The critic Alberto Zum Felde counted Vaz Fereirra among modernista writers, influenced by the Mexican writers Salvador Díaz Mirón and Manuel Gutiérrez Nájera (Rubenstein Moriera 46). Anderson-Imbert, in Spanish American Literature, refers to her as “the nucleus of Uruguayan poetry” and of modernismo; then he calls her “a solitary voice, solemnly religious, although capable of creating sharp images on a high level” and goes on to discuss Julio Herrera y Reissig, “not a great poet . . .” for several pages. (Andersen-Imbert 279). The general pattern is for literary historians to call Vaz Ferreira’s work brilliant, and then to pay more attention to the work of poets who are men.

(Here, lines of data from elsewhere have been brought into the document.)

(** X26. [CreateTicketForEvent] returns an error exactly when the default
    provider is registered, automatic creation is on, the score is not
    below the threshold, and the provider fails on the mapped ticket (the
    error is the provider's, unchanged); it returns a result exactly when
    under the same conditions the provider succeeds.  A missing default
    provider is no error: nothing is returned and one warning is logged. *)
Theorem X26_ticket_errors_come_from_the_provider
        (m : Manager) (now1 now2 : time.Time) (event : SecurityEvent) :
  let called (answer : TicketResult + string) :=
    AutoCreateTicket (cfg m) = true
    ∧ (event_RiskScore event <? MinRiskScore (cfg m))%float = false
    ∧ ∃ provider, GetProvider m (DefaultProvider (cfg m)) = Some provider
        ∧ CreateTicket provider (eventToTicket m now1 now2 event) = answer in
  (∀ err, (CreateTicketForEvent m now1 now2 event).1 = inr err ↔ called (inr err))
  ∧ (∀ result, (CreateTicketForEvent m now1 now2 event).1 = inl (Some result)
               ↔ called (inl result))
  ∧ (AutoCreateTicket (cfg m) = true
     ∧ (event_RiskScore event <? MinRiskScore (cfg m))%float = false
     ∧ GetProvider m (DefaultProvider (cfg m)) = None
     ↔ CreateTicketForEvent m now1 now2 event
       = (inl None, [(Warn, "Default ticketing provider not found")])).
Proof.
  cbv zeta. unfold CreateTicketForEvent, GetProvider.
  destruct (AutoCreateTicket (cfg m)); cbn [negb].
  2:{ repeat split; try discriminate; intros H; try discriminate H;
      try (destruct H as (H & _); discriminate H). }
  destruct (event_RiskScore event <? MinRiskScore (cfg m))%float.
  { repeat split; try discriminate; intros H; try discriminate H;
      try (destruct H as (_ & H & _); discriminate H). }
  destruct (providers m !! DefaultProvider (cfg m)) as [provider|].
  2:{ repeat split; try discriminate; intros H; try discriminate H;
      try (destruct H as (_ & _ & p & H & _); discriminate H). }
  destruct (CreateTicket provider _) as [result|err] eqn:Hc; cbn [fst].
  - split; [|split].
    + intros err. split; [discriminate|].
      intros (_ & _ & p & [= <-] & H). rewrite Hc in H. discriminate H.
    + intros r. split.
      * intros [= ->]. repeat split. by exists provider.
      * intros (_ & _ & p & [= <-] & H). rewrite Hc in H. by injection H as ->.
    + split; [intros (_ & _ & H); discriminate H|discriminate].
  - split; [|split].
    + intros e. split.
      * intros [= ->]. repeat split. by exists provider.
      * intros (_ & _ & p & [= <-] & H). rewrite Hc in H. by injection H as ->.
    + intros r. split; [discriminate|].
      intros (_ & _ & p & [= <-] & H). rewrite Hc in H. discriminate H.
    + split; [intros (_ & _ & H); discriminate H|discriminate].
Qed.
(** * GemFlow: the reasoning orchestrator, its execution policy and its facade

    A shallow embedding of the TypeScript sources

    - [core/utils.ts]   (stableStringify, sortKeys, withTimeout, sleep, nowMs)
    - [core/cache.ts]   (SimpleCache, makeCacheKey)
    - [core/eventBus.ts] (createEventBus)
    - [core/memory/inmemory.ts] (InMemoryMemory)
    - [core/tools.ts]   (executeToolCalls, buildLCTools)
    - [model/gemini.ts] (toLCMessages, invokeText, invokeWithStructuredOutput, streamText)
    - [graph/graph.ts]  (buildReasoningGraph, callModelTextRaw, ensureRateLimit, retryAsync)
    - [run.ts]          (createLibraryA: run, stream)

    Asynchronous code is modelled sequentially in a state-and-exception monad
    over a [World]: the clock, the trace of observable effects (events
    emitted on the bus, sleeps, model requests, chunks yielded), the response
    cache, the memory store and the heap of limiter objects.  The language
    model is an oracle indexed by the number of requests issued so far.

    Conventions of the model:
    - JS strings are byte strings holding well-formed UTF-8;
    - JS numbers are integers ([Z]); fractional values are outside the model;
    - computation takes no time: the clock advances only in [sleep] and while
      a model request or a tool is awaited; a timer fires when its delay has
      elapsed, not later;
    - a promise that never settles leaves the computation that awaits it
      without result ([OutOfFuel]);
    - the methods of the logger return without throwing (the event bus, which
      guards itself against its handlers, is modelled with loggers that may
      throw). *)

From stdpp Require Import gmap strings list pretty sorting.
From Stdlib Require Import ZArith Lia Ascii.

Set Warnings "-register-all".
Local Open Scope Z_scope.

(** ** JavaScript values *)

Inductive JsValue : Type :=
| JUndefined
| JNull
| JBool (b : bool)
| JNum (n : Z)
| JStr (s : string)
| JArr (xs : list JsValue)
| JObj (fields : list (string * JsValue)).

(** Objects are association lists in property-insertion order; a well-formed
    object has pairwise distinct keys. *)
Inductive wf_value : JsValue → Prop :=
| wf_undefined : wf_value JUndefined
| wf_null : wf_value JNull
| wf_bool b : wf_value (JBool b)
| wf_num n : wf_value (JNum n)
| wf_str s : wf_value (JStr s)
| wf_arr xs : (∀ x, x ∈ xs → wf_value x) → wf_value (JArr xs)
| wf_obj fs : NoDup (fs.*1) → (∀ k v, (k, v) ∈ fs → wf_value v) → wf_value (JObj fs).

(** ToBoolean *)
Definition truthy (v : JsValue) : bool :=
  match v with
  | JUndefined | JNull => false
  | JBool b => b
  | JNum n => negb (n =? 0)
  | JStr s => negb (String.eqb s EmptyString)
  | JArr _ | JObj _ => true
  end.

(** An [Error] object; [message] is what [e?.message ?? String(e)] reads. *)
Record JsError : Type := Error { message : string }.

(** ** Strings *)

(** One white-space or line-terminator character at the head of a UTF-8
    string, as recognised by [String.prototype.trim]; returns the rest. *)
Definition strip_ws_head (s : string) : option string :=
  match s with
  | String a r =>
      let n := N_of_ascii a in
      if ((9 <=? n) && (n <=? 13) || (n =? 32))%N then Some r
      else match r with
           | String b r1 =>
               let m := N_of_ascii b in
               if ((n =? 194) && (m =? 160))%N then Some r1          (* U+00A0 *)
               else match r1 with
                    | String c r2 =>
                        let k := N_of_ascii c in
                        if ((n =? 225) && (m =? 154) && (k =? 128)          (* U+1680 *)
                            || (n =? 226) && (m =? 128) && (128 <=? k) && (k <=? 138) (* U+2000..200A *)
                            || (n =? 226) && (m =? 128) && ((k =? 168) || (k =? 169) || (k =? 175))
                            || (n =? 226) && (m =? 129) && (k =? 159)       (* U+205F *)
                            || (n =? 227) && (m =? 128) && (k =? 128)       (* U+3000 *)
                            || (n =? 239) && (m =? 187) && (k =? 191))%N    (* U+FEFF *)
                        then Some r2 else None
                    | _ => None
                    end
           | _ => None
           end
  | EmptyString => None
  end.

Fixpoint trimStart_fuel (fuel : nat) (s : string) : string :=
  match fuel with
  | O => s
  | S fuel => match strip_ws_head s with
              | Some r => trimStart_fuel fuel r
              | None => s
              end
  end.

Definition trimStart (s : string) : string := trimStart_fuel (String.length s) s.
Ltac unfold_m :=
  unfold lift, bind, ret, raise, get_calc, put_calc, get_world, put_world,
    try_except, datetime_now in *.


Lemma table_lookup_In (k : string) (t : list (string * Operation)) (v : Operation) :
  table_lookup k t = Some v -> In (k, v) t.
Proof.
  induction t as [|[k' v'] t IH]; simpl; [discriminate|].
  destruct (String.eqb_spec k k') as [->|_]; [intros [= ->]; auto|auto].
Qed.

(** [OperationFactory.create(name)] returns an operation exactly when
    [name.lower()] is that operation's symbol, and
    [get_available_operations()] lists the ten symbols in order. *)
Theorem create_iff_symbol :
  (forall (s : string) (op : Operation), create s = Ok op <-> lower s = get_symbol op) /\
  get_available_operations
  = map get_symbol [AddOperation; SubtractOperation; MultiplyOperation; DivideOperation;
                    PowerOperation; RootOperation; ModulusOperation; IntDivideOperation;
                    PercentOperation; AbsDiffOperation].
Proof.
  split; [|reflexivity].
  intros s op. unfold create. split.
  - destruct (table_lookup (lower s) operations_table) as [o|] eqn:E; [|discriminate].
    intros [= <-]. apply table_lookup_In in E. simpl in E.
    repeat (destruct E as [E|E]; [injection E as E1 E2; subst o; rewrite <- E1; reflexivity|]).
    contradiction.
  - intros ->. destruct op; reflexivity.
Qed.

Lemma validate_operation_norm (s : string) :
  validate_operation s
  = if String.eqb (lower (strip s)) ""
    then Err (ValidationError "Operation name cannot be empty")
    else Ok (lower (strip s)).
Proof. unfold validate_operation. destruct (strip s); reflexivity. Qed.

(** [calculate] reads the operation name only through
    [name.strip().lower()]: two names equal after stripping and
    lowercasing give the same outcome and the same new state. *)
Theorem calculate_operation_name_normalised (s1 s2 : string) (a b : pyval F) (w : world) :
  lower (strip s1) = lower (strip s2) -> calculate s1 a b w = calculate s2 a b w.
Proof.
  intros E. unfold calculate, build_calculation.
  rewrite !validate_operation_norm, E. reflexivity.
Qed.

Lemma build_calculation_ok (o : string) (a b : pyval F) (w : world) (c : Calculation) w' :
  build_calculation o a b w = (Ok c, w') ->
  validate_operation o = Ok (operation c) /\
  validate_operands (config (calculator w)) a b = Ok (operand1 c, operand2 c) /\
  exists op r0, create (operation c) = Ok op /\
    execute op (operand1 c) (operand2 c) = Ok r0 /\
    result c = f_round r0 (precision (config (calculator w))) /\
    timestamp c = TDatetime (clock w).
Proof.
  unfold build_calculation. unfold_m. simpl.
  destruct (validate_operation o) as [n|e] eqn:Ev; simpl; [|intros [=]].
  destruct (validate_operands (config (calculator w)) a b) as [[x y]|e] eqn:Eo;
    simpl; [|intros [=]].
  destruct (create n) as [op|e] eqn:Ec; simpl; [|intros [=]].
  destruct (execute op x y) as [r0|e] eqn:Ex; simpl; [|destruct e; intros [=]].
  intros [= <- <-]. simpl. split; [done|]. split; [done|]. eauto 10.
Qed.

With typical blunt condescension, María Monvel says of Vaz Ferreira:

Interesante “caso” de mujer, de letras, esta uruguayana, que a pesar de haber nacido en 1880, tiene en sus versos todo el acento libre de la mujer nacida en pleno siglo veinte. Gran poeta lírico, con algo de reflexivo y meditativo a la vez, esta mujer es uno de los más finos cantores que ha tenido América, y tal vez es su influencia la única perceptible en Delmira Agustini, que la superó en pasión y en arrebato lírico, pero no en cultura y sensibilidad. (Monvel 63)

Interesting “case” of a woman of letters, this Uruguayan, who despite the burden of being born in 1880, has in her verses all the free tone of a woman born right in the 20th century. A great lyric poet, with something of reflexivity and meditativeness at the same time, this woman is one of the finest poets that America has had, and perhaps her influence is the only one perceptible in Delmira Agustini, who surpasses her in passion and in going overboard with lyricism, but not does not surpass her in culture or sensitivity.

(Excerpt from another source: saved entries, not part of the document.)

(** * FSG search (pocketsphinx, [fsg_search.c]): a shallow embedding

    The decoder handle [fsg_search_t] is a record, the C functions are
    computations in a state-and-error monad over it, and the properties of
    the frame loop, the history table and the back-pointer search are
    proved about those computations.

    Conventions.
    - [int32] values are [Z]; the C additions are [add32] (two's complement
      wrap-around, which is what the compiled code does on overflow).
    - [float32] values are [spec_float] in the binary32 format (24 bits of
      mantissa, exponent bound 128), with the Standard Library's IEEE-754
      operations; the [double] constant [0.1] is in binary64.
    - A pointer to a lextree node is its index in the node arena; the
      NULL-terminated [sibling] chains of roots and of successors are the
      lists of those indices.
    - A pointer that may be NULL is an [option]. *)

From Stdlib Require Import ZArith List Bool String Lia.
From Stdlib Require Import Floats.SpecFloat.
From stdpp Require Import base option list gmap strings.

Open Scope Z_scope.

(** ** Machine integers *)

Definition INT_MIN : Z := -2147483648.
Definition INT_MAX : Z := 2147483647.

Definition wrap32 (z : Z) : Z := (z + 2147483648) mod 4294967296 - 2147483648.
Definition add32 (a b : Z) : Z := wrap32 (a + b).
Definition sub32 (a b : Z) : Z := wrap32 (a - b).

Definition in_int32 (z : Z) : Prop := INT_MIN <= z <= INT_MAX.

(** ** Single-precision arithmetic of the beam controller *)

Definition float32 : Type := spec_float.

Definition f32_of_int (z : Z) : float32 := binary_normalize 24 128 z 0 false.
Definition f32_mul (x y : float32) : float32 := SFmul 24 128 x y.

(** [1.0f] and [0.9f]: the binary32 values nearest to 1 and to 9/10. *)
Definition f32_1_0 : float32 := f32_of_int 1.
Definition f32_0_9 : float32 := SFdiv 24 128 (f32_of_int 9) (f32_of_int 10).

(** The [double] constant [0.1]: the binary64 value nearest to 1/10. *)
Definition f64_0_1 : spec_float :=
  SFdiv 53 1024 (binary_normalize 53 1024 1 0 false)
                (binary_normalize 53 1024 10 0 false).

(** The usual arithmetic conversion of a [float] operand to [double]
    (exact: every binary32 value is a binary64 value). *)
Definition f64_of_f32 (x : float32) : spec_float :=
  match x with
  | S754_finite s m e => binary_normalize 53 1024 (cond_Zopp s (Zpos m)) e s
  | _ => x
  end.

(** [x > 0.1] with [x] a [float] and [0.1] a [double]. *)
Definition f32_gt_0_1 (x : float32) : bool := SFltb f64_0_1 (f64_of_f32 x).

(** [(int32) x]: truncation toward zero.  Outside the range of [int32] (and
    for infinities and NaN) the conversion is undefined in C; the value
    given here is the x86 "integer indefinite" one. *)
Definition int32_of_f32 (x : float32) : Z :=
  match x with
  | S754_zero _ => 0
  | S754_finite s m e =>
      let a := if 0 <=? e then Zpos m * 2 ^ e else Zpos m / 2 ^ (- e) in
      let v := if s then - a else a in
      if (INT_MIN <=? v) && (v <=? INT_MAX) then v else INT_MIN
  | _ => INT_MIN
  end.

(** [(int32) (orig * factor)] with [orig] an [int32] and [factor] a
    [float32]: the integer is converted to [float], the product is taken in
    single precision and truncated. *)
Definition scale_beam (orig : Z) (factor : float32) : Z :=
  int32_of_f32 (f32_mul (f32_of_int orig) factor).

(** ** Context bit vectors ([fsg_pnode_ctxt_t]) *)

(** Number of 32-bit words of a context bit vector
    ([FSG_PNODE_CTXT_BVSZ] of fsg_lextree.h). *)
Definition FSG_PNODE_CTXT_BVSZ : nat := 4.

Record fsg_pnode_ctxt_t := { bv : list Z }.

(** Modelled from the spec: [fsg_pnode_add_all_ctxt] is in fsg_lextree.c,
    which is not among the sources; the spec calls its result the
    "all-ones bitset". *)
Definition fsg_pnode_add_all_ctxt : fsg_pnode_ctxt_t :=
  {| bv := replicate FSG_PNODE_CTXT_BVSZ 4294967295 |}.

(** The C test [c.bv[i >> 5] & (1 << (i & 0x001f))], as a truth value.
    Reading outside the array is undefined in C and gives [None] here. *)
Definition ctxt_test (c : fsg_pnode_ctxt_t) (i : Z) : option bool :=
  if Z.shiftr i 5 <? 0 then None
  else match bv c !! Z.to_nat (Z.shiftr i 5) with
       | Some w => Some (negb (Z.land w (Z.shiftl 1 (Z.land i 31)) =? 0))
       | None => None
       end.

(** Membership of phone [i] in the set that [c] stands for: bit [i mod 32]
    of word [i / 32]. *)
Definition ctxt_contains (c : fsg_pnode_ctxt_t) (i : Z) : Prop :=
  0 <= i /\ exists w, bv c !! Z.to_nat (i / 32) = Some w /\ Z.testbit w (i mod 32) = true.

(** ** The FSG model, as far as the search reads it *)

Record fsg_link_t := {
  from_state : Z;
  to_state : Z;
  link_logs2prob : Z;
  wid : Z
}.

Record fsg_model_t := {
  n_state : Z;
  start_state : Z;
  final_state : Z;
  fsg_model_null_trans : Z -> Z -> option fsg_link_t;
  fsg_model_trans : Z -> Z -> list fsg_link_t;
  fsg_model_is_filler : Z -> bool;
  fsg_model_word_str : Z -> string
}.

(** A [fsg_model_t *] is the address of a model in the store of models
    ([fsg_heap] below); NULL is [None].  The C [==] on two such pointers: *)
Definition fsg_ptr : Type := N.

Definition fsg_ptr_eqb (f g : option fsg_ptr) : bool :=
  match f, g with
  | Some a, Some b => N.eqb a b
  | None, None => true
  | _, _ => false
  end.

(** ** The dictionary *)

Record dict_t := {
  dict_to_id : string -> Z;
  dict_pronlen : Z -> Z
}.

(** ** The history (back-pointer) table *)

Record fsg_hist_entry_t := {
  fsglink : option fsg_link_t;
  hist_frame : Z;
  hist_score : Z;
  hist_pred : Z;
  hist_lc : Z;
  hist_rc : fsg_pnode_ctxt_t
}.

Record fsg_history_t := {
  entries : list fsg_hist_entry_t;
  hist_fsg : option fsg_ptr;
  hist_dict : option dict_t
}.

(** Modelled from the spec: fsg_history.c is not among the sources; the
    spec calls the table "an append-only indexed sequence of back-pointer
    entries".  Reading an index outside the table gives NULL. *)
Definition fsg_history_n_entries (h : fsg_history_t) : Z :=
  Z.of_nat (length (entries h)).

Definition fsg_history_entry_get (h : fsg_history_t) (bpidx : Z) : option fsg_hist_entry_t :=
  if bpidx <? 0 then None else entries h !! Z.to_nat bpidx.

(** Modelled from the spec: an exit "emits a new history entry", which is
    appended; the aggregation that the table may do between two commits is
    not described and is left out. *)
Definition fsg_history_entry_add (h : fsg_history_t) (e : fsg_hist_entry_t) : fsg_history_t :=
  {| entries := entries h ++ [e]; hist_fsg := hist_fsg h; hist_dict := hist_dict h |}.

(** Modelled from the spec: the commit of the entries added in a frame;
    with no aggregation it changes nothing. *)
Definition fsg_history_end_frame (h : fsg_history_t) : fsg_history_t := h.

(** Modelled from the spec: "drain history, declare utterance start". *)
Definition fsg_history_reset (h : fsg_history_t) : fsg_history_t :=
  {| entries := []; hist_fsg := hist_fsg h; hist_dict := hist_dict h |}.

(** Modelled from the spec: the start of an utterance leaves the drained
    table as it is. *)
Definition fsg_history_utt_start (h : fsg_history_t) : fsg_history_t := h.

(** Modelled from the spec: the table is bound to a grammar and a
    dictionary ("history (rebinds)"). *)
Definition fsg_history_set_fsg (h : fsg_history_t) (f : option fsg_ptr)
    (d : option dict_t) : fsg_history_t :=
  {| entries := entries h; hist_fsg := f; hist_dict := d |}.

(** ** HMM instances *)

(** [WORST_SCORE] of hmm.h. *)
Definition WORST_SCORE : Z := -536870912.

(** The fields of [hmm_t] that the search reads and writes; the scores and
    histories of the inner states are [hmm_inner]. *)
Record hmm_t := {
  hmm_in_score : Z;
  hmm_in_history : Z;
  hmm_inner : list (Z * Z);
  hmm_out_score : Z;
  hmm_out_history : Z;
  hmm_bestscore : Z;
  hmm_frame : Z
}.

(** Modelled from the spec: [enter(score, history, frame)] "(re-)activates
    with a new token" (hmm.c is not among the sources). *)
Definition hmm_enter (h : hmm_t) (score histid frm : Z) : hmm_t :=
  {| hmm_in_score := score; hmm_in_history := histid; hmm_inner := hmm_inner h;
     hmm_out_score := hmm_out_score h; hmm_out_history := hmm_out_history h;
     hmm_bestscore := hmm_bestscore h; hmm_frame := frm |}.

My translation of the title of “Vaso furtivo” was a difficult choice. The poem is toasting and drinking to impermancence, lightness, madness, surfaces and illusion. “Sly toast” does not work in English, and “Furtive glass” does not convey the meaning of a toast. The poem itself celebrates qualities that have traditionally been attributed to women. Considered in this light, it is a radical feminist aesthetic statement. “Las ondinas,” a poem about the beauty of ocean waves at dawn, emphasizes feminine beauty, impermanence, and dynamic movement; Vaz Ferreira’s poems often celebrate an ethereal world of ideal beauty, writing modernista aesthetics from the viewpoint of a powerful woman, as in her poem “Yo soy la Diosa de las azules, diáfanas calmas” ‘I am the Goddess of all blue, diaphanous calm” (Vaz Ferreira, Otra isla, 57-58).